Problem to work on — From the records below, copy out exactly the lines from the one containing "Lemma first_containing_le k" to the one containing "Lemma commit_inv b", both included. Add nothing else.

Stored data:
- Opening Delimiter -
(** One file of the loop. *)
Lemma commit_step b idx n olds l1 f ch l2 h : inv b idx olds (l1 ++ (f, ch) :: l2) h -> Forall (fun p => committed p.1 = true) l1 ->
  (n <> 0%nat -> completed f = true /\ file_last_idx f < idx) -> (n = 0%nat -> idx <= file_last_idx f) ->
  exists olds' l1' h', commit_files (S n) (length l1) idx h = commit_files n (length l1') idx h' /\ inv b idx olds' (l1' ++ l2) h' /\
    Forall (fun p => committed p.1 = true \/ idx <= file_last_idx p.1) l1' /\ (n <> 0%nat -> Forall (fun p => committed p.1 = true) l1') /\
    mjoin olds'.*2 ++ mjoin (l1' ++ l2).*2 = mjoin olds.*2 ++ mjoin (l1 ++ (f, ch) :: l2).*2 /\ kept h h'.
Proof.
  intros Hi Hl Hn Hz. pose proof (mid_bounds _ _ _ _ _ _ _ _ Hi) as Hb. pose proof (mid_file _ _ _ _ _ _ _ _ Hi) as (_ & _ & _ & _ & _ & Hcc).
  assert (Forall (fun p => committed p.1 = true \/ idx <= file_last_idx p.1) l1) as Hl' by (eapply Forall_impl; [exact Hl|]; cbn; auto).
  cbn [commit_files]. rewrite (run_ok _ _ h h h) by done. rewrite (inv_files _ _ _ _ _ Hi), fmap_app, lookup_app_r, length_fmap, Nat.sub_diag by (by rewrite length_fmap). cbn [fmap list_fmap fst lookup list_lookup].
  cbv zeta. set (k := if (n =? 0)%nat then idx else file_last_idx f). pose proof (file_commit_run _ _ _ _ _ _ _ _ k Hi) as Hrun.
  destruct (negb (completed f) || committed f || negb (k =? file_last_idx f)) eqn:Hno.
  - rewrite (run_ok _ _ _ _ _ Hrun). cbn [andb]. exists olds, (l1 ++ [(f, ch)]), h. split.
    { rewrite (run_ok _ _ h h tt); [by rewrite length_app, Nat.add_1_r|]. unfold modify. rewrite list_insert_id; [by rewrite set_files_same|].
      by rewrite (inv_files _ _ _ _ _ Hi), fmap_app, lookup_app_r, length_fmap, Nat.sub_diag by (by rewrite length_fmap). }
    rewrite <- !app_assoc. split; [done|]. assert (committed f = true \/ n = 0%nat) as Hor.
    { destruct (committed f); [by left|right]. destruct (Nat.eqb_spec n 0); [done|exfalso]. destruct (Hn ltac:(done)) as [Hcomp _]. unfold k in Hno. rewrite Hcomp, Z.eqb_refl in Hno. done. }
    split_and!; try done.
    + apply Forall_app. split; [done|]. constructor; [|constructor]. cbn. destruct Hor; auto.
    + intros Hn0. apply Forall_app. split; [done|]. constructor; [|constructor]. cbn. by destruct Hor.
  - apply orb_false_iff in Hno as [Hno Hk]. apply orb_false_iff in Hno as [Hcomp Hco]. apply negb_false_iff in Hcomp, Hk. apply Z.eqb_eq in Hk.
    assert (file_last_idx f <= idx) as Hle by (destruct (Nat.eqb_spec n 0) as [->|Hne]; [unfold k in Hk; cbn in Hk; lia|destruct (Hn Hne); lia]).
    rewrite (run_ok _ _ _ _ _ Hrun). set (h1 := set_fs _ h). destruct (recovery f) eqn:Hr; cbn [negb andb].
    + exists olds, (l1 ++ [(as_committed f, ch)]), (set_files (l1 ++ (as_committed f, ch) :: l2).*1 h1). split.
      { rewrite (run_ok _ _ h1 (set_files (l1 ++ (as_committed f, ch) :: l2).*1 h1) tt); [by rewrite length_app, Nat.add_1_r|]. unfold modify. do 2 f_equal. cbn [files h1 set_fs].
        rewrite (inv_files _ _ _ _ _ Hi), !fmap_app. cbn [fmap list_fmap fst]. rewrite insert_app_r_alt by (by rewrite length_fmap). by rewrite length_fmap, Nat.sub_diag. }
      rewrite <- !app_assoc. split; [pose proof (inv_commit_keep _ _ _ _ _ _ _ _ Hi Hco Hcomp Hr Hle) as Hk2; rewrite Hr in Hk2; exact Hk2|]. split_and!; try done.
      * apply Forall_app. split; [done|]. constructor; [by left|constructor].
      * intros _. apply Forall_app. split; [done|]. constructor; [done|constructor].
      * by rewrite !fmap_app.
    + pose proof (recovery_after _ _ _ _ _ _ _ _ Hi Hl Hr) as ->. cbn [app length fmap list_fmap fst] in *.
      assert (negb (n =? 0)%nat || (idx =? file_last_idx f) = true) as ->. { destruct (Nat.eqb_spec n 0) as [->|]; [|done]. cbn in *. unfold k in Hk. by apply Z.eqb_eq. }
      exists (olds ++ [(inode f, ch)]), []. eexists. split.
      { rewrite (run_ok _ _ h1 (set_end_of_committed_files_idx (file_last_idx f) h1) tt) by done. rewrite (run_ok _ _ _ (set_files l2.*1 (set_end_of_committed_files_idx (file_last_idx f) h1)) tt); [reflexivity|].
        unfold modify. do 2 f_equal. cbn. by rewrite (inv_files _ _ _ _ _ Hi). }
      split; [by apply inv_commit_move|]. split_and!; try done; try constructor. rewrite fmap_app, join_app. cbn [app fmap list_fmap snd]. by rewrite !mjoin_cons, app_nil_r, <- app_assoc.
Qed.

Lemma commit_files_inv b idx q l2 u : forall olds l1 h, inv b idx olds (l1 ++ u ++ q :: l2) h -> Forall (fun p => committed p.1 = true) l1 ->
  Forall (fun p => file_last_idx p.1 < idx) u -> idx <= file_last_idx q.1 -> Forall (fun p => idx <= file_last_idx p.1) l2 ->
  exists olds' cur' h', commit_files (S (length u)) (length l1) idx h = (h', Ok tt) /\ inv b idx olds' cur' h' /\ flushed idx cur' /\
    mjoin olds'.*2 ++ mjoin cur'.*2 = mjoin olds.*2 ++ mjoin (l1 ++ u ++ q :: l2).*2 /\ kept h h'.
Proof.
  induction u as [|[f ch] u IH]; intros olds l1 h Hi Hl Hu Hq Hl2.
  - destruct q as [f ch]. destruct (commit_step b idx 0 olds l1 f ch l2 h Hi Hl) as (olds' & l1' & h' & Hrun & Hi' & Hf & _ & Hes & Hc); [done|done|].
    exists olds', (l1' ++ l2), h'. cbn [length]. rewrite Hrun. split_and!; try done. apply Forall_app. split.
    + eapply Forall_impl; [exact Hf|]. cbn. intros p [?|?] ?; [done|lia].
    + eapply Forall_impl; [exact Hl2|]. cbn. lia.
  - inversion Hu as [|? ? Hf Hu']; subst. cbn in Hf. cbn [app length] in *.
    destruct (commit_step b idx (S (length u)) olds l1 f ch (u ++ q :: l2) h Hi Hl) as (olds' & l1' & h' & Hrun & Hi' & _ & Hl' & Hes & Hc); [|done|].
    { intros _. split; [|done]. pose proof (inv_before b idx olds (l1 ++ (f, ch) :: u) q l2 h) as Hbef. rewrite <- app_assoc in Hbef. specialize (Hbef Hi). apply Forall_app in Hbef as [_ Hbef]. by inversion Hbef. }
    destruct (IH olds' l1' h' Hi' (Hl' ltac:(done)) Hu' Hq Hl2) as (olds2 & cur2 & h2 & Hrun2 & Hi2 & Hf2 & Hes2 & Hc2).
    exists olds2, cur2, h2. rewrite Hrun, Hrun2. split_and!; try done; [congruence|]. destruct Hc, Hc2. split; congruence.
Qed.

Lemma first_containing_before k l : Forall (fun f => file_last_idx f < k) (take (first_containing k l) l).
Proof. induction l as [|f l IH]; cbn; [constructor|]. destruct (Z.leb_spec k (file_last_idx f)); cbn; [constructor|]. constructor; [lia|done]. Qed.
Lemma first_containing_le k l1 f l2 : k <= file_last_idx f -> (first_containing k (l1 ++ f :: l2) <= length l1)%nat.
Proof. intros Hk. induction l1 as [|g l1 IH]; cbn; [destruct (Z.leb_spec k (file_last_idx f)); lia|]. destruct (Z.leb_spec k (file_last_idx g)); lia. Qed.

Lemma commit_inv b c olds cur h idx : inv b c olds cur h -> flushed c cur -> committed_idx h = c ->
  let c' := if (idx <=? c) || (last_idx h <? idx) then c else idx in
  exists olds' cur' h', commit idx h = (h', Ok tt) /\ inv b c' olds' cur' h' /\ flushed c' cur' /\ committed_idx h' = c' /\ recovery_start_idx h' = recovery_start_idx h /\
    mjoin olds'.*2 ++ mjoin cur'.*2 = mjoin olds.*2 ++ mjoin cur.*2.
Proof.
  intros Hi Hf Hc. unfold commit. rewrite (run_ok _ _ h h h) by done. rewrite Hc. destruct ((idx <=? c) || (last_idx h <? idx)) eqn:Hno.
  { exists olds, cur, h. by split_and!. }
  pose proof (inv_bounds _ _ _ _ _ Hi) as Hbd. pose proof (inv_last _ _ _ _ _ Hi) as Hlast. pose proof (inv_base _ _ _ _ _ Hi) as Hb. pose proof (inv_cur _ _ _ _ _ Hi) as Hcur.
  assert (b + zlen (mjoin olds.*2) + 1 <= idx < b + zlen (mjoin olds.*2) + 1 + zlen (mjoin cur.*2)) as Hin by lia.
  destruct (first_containing_spec _ _ _ _ _ Hcur Hin) as (l & f & ch & l2 & Heq & Hto & Hr).
  set (k := if c =? 0 then 1 else c). assert (0 < k <= idx) as Hk by (unfold k; destruct (Z.eqb_spec c 0); lia).
  cbv zeta. unfold get_it_contains_idx. rewrite (inv_files _ _ _ _ _ Hi). destruct (Z.eqb_spec k 0); [lia|]. destruct (Z.eqb_spec idx 0); [lia|]. rewrite Hto.
  pose proof (first_containing_before k cur.*1) as Hbefore. subst cur. rewrite !fmap_app in *. cbn [fmap list_fmap fst] in *. pose proof (first_containing_le k l.*1 f l2.*1 ltac:(lia)) as Hle. rewrite length_fmap in Hle.
  set (m := first_containing k (l.*1 ++ f :: l2.*1)) in *. rewrite take_app_le, <- fmap_take in Hbefore by (rewrite length_fmap; lia).
  rewrite length_app, length_fmap. cbn [length]. destruct (Nat.eqb_spec (length l) (length l + S (length l2.*1))); [lia|].
  apply cur_ok_app in Hcur as [Hcur1 [(Hs & Hne & Hh & _) Hcur2]]. pose proof (holds_last_idx _ _ _ Hh) as Hl.
  rewrite <- (take_drop m l) in Hi. rewrite <- app_assoc in Hi.
  destruct (commit_files_inv b idx (f, ch) l2 (drop m l) olds (take m l) h) as (olds' & cur' & h' & Hrun & Hi' & Hf' & Hes & Hc').
  - apply (inv_up _ c); [done|lia].
  - apply Forall_forall. intros p Hp. apply Forall_app in Hf as [Hf _]. unfold flushed in Hf. rewrite Forall_forall in Hf. rewrite Forall_forall in Hbefore. pose proof (cur_ok_last _ _ _ _ p Hcur1 ltac:(eapply subseteq_take; exact Hp)) as Hp1.
    specialize (Hbefore p.1 ltac:(by apply (list_elem_of_fmap_2 fst))). cbn in Hbefore. apply Hf; [eapply subseteq_take; exact Hp|]. unfold k in Hbefore. destruct (Z.eqb_spec c 0); lia.
  - apply Forall_forall. intros p Hp. pose proof (cur_ok_last _ _ _ _ p Hcur1 ltac:(eapply subseteq_drop; exact Hp)). lia.
  - cbn. lia.
  - apply Forall_forall. intros p Hp. pose proof (cur_ok_last _ _ _ _ p Hcur2 Hp). lia.
  - rewrite length_drop, length_take, Nat.min_l in Hrun by lia. replace (length l + 1 - m)%nat with (S (length l - m)) by lia. rewrite (run_ok _ _ h h' tt Hrun).
    exists olds', cur', (set_committed_idx idx h'). split; [done|]. split; [destruct Hi'; by split|]. split; [done|]. split; [done|]. split; [apply Hc'|]. rewrite Hes, app_assoc, take_drop. by rewrite fmap_app.
Qed.

(** *** The service is open

    [complete_recovery] gives the recovery files their final names, from the first to the last: between
    two of them the ledger is one whose recovery started at the last file that was opened. *)

Lemma cur_ok_rs fs rs rs' s cur : (forall p, p ∈ cur -> rec_of rs (start_idx p.1) = rec_of rs' (start_idx p.1)) -> cur_ok fs rs s cur -> cur_ok fs rs' s cur.
Proof.
  revert s. induction cur as [|[f ch] cur IH]; intros s Hrs; [done|]. cbn [cur_ok]. intros [(Hs & Hne & Hh & Hr & Hx) Hc]. split.
  - do 3 (split; [done|]). split; [|exact Hx]. pose proof (Hrs (f, ch) ltac:(left)) as E. cbn in E. rewrite Hs in E. by rewrite Hr.
  - apply IH; [|done]. intros p Hp. apply Hrs. by right.
Qed.

Lemma inv_rs b c olds cur h rs : inv b c olds cur h -> (forall p, p ∈ cur -> rec_of (recovery_start_idx h) (start_idx p.1) = rec_of rs (start_idx p.1)) ->
  inv b c olds cur (set_recovery_start_idx rs h).
Proof. intros [] Hrs. split; try done. by eapply cur_ok_rs. Qed.

Lemma cur_ok_rec fs rs s cur p : cur_ok fs rs s cur -> p ∈ cur -> recovery p.1 = rec_of rs (start_idx p.1) /\ (committed p.1 = true -> recovery p.1 = true).
Proof.
  revert s. induction cur as [|[f ch] cur IH]; intros s; cbn [cur_ok]; [by intros _ ?%elem_of_nil|]. intros [(Hs & _ & _ & Hr & _ & Hx) Hc] [->|Hp]%elem_of_cons; [|by eapply IH].
  cbn. rewrite Hs. split; [done|]. intros Hco. by destruct (Hx Hco).
Qed.

Definition opened (f : LedgerFile) : LedgerFile := set_recovery false (set_file_name (file_name_of (start_idx f) false) f).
- Closing Delimiter -
Solved exercise —
Lemma first_containing_le k l1 f l2 : k <= file_last_idx f -> (first_containing k (l1 ++ f :: l2) <= length l1)%nat.
Proof. intros Hk. induction l1 as [|g l1 IH]; cbn; [destruct (Z.leb_spec k (file_last_idx f)); lia|]. destruct (Z.leb_spec k (file_last_idx g)); lia. Qed.

Lemma commit_inv b c olds cur h idx : inv b c olds cur h -> flushed c cur -> committed_idx h = c ->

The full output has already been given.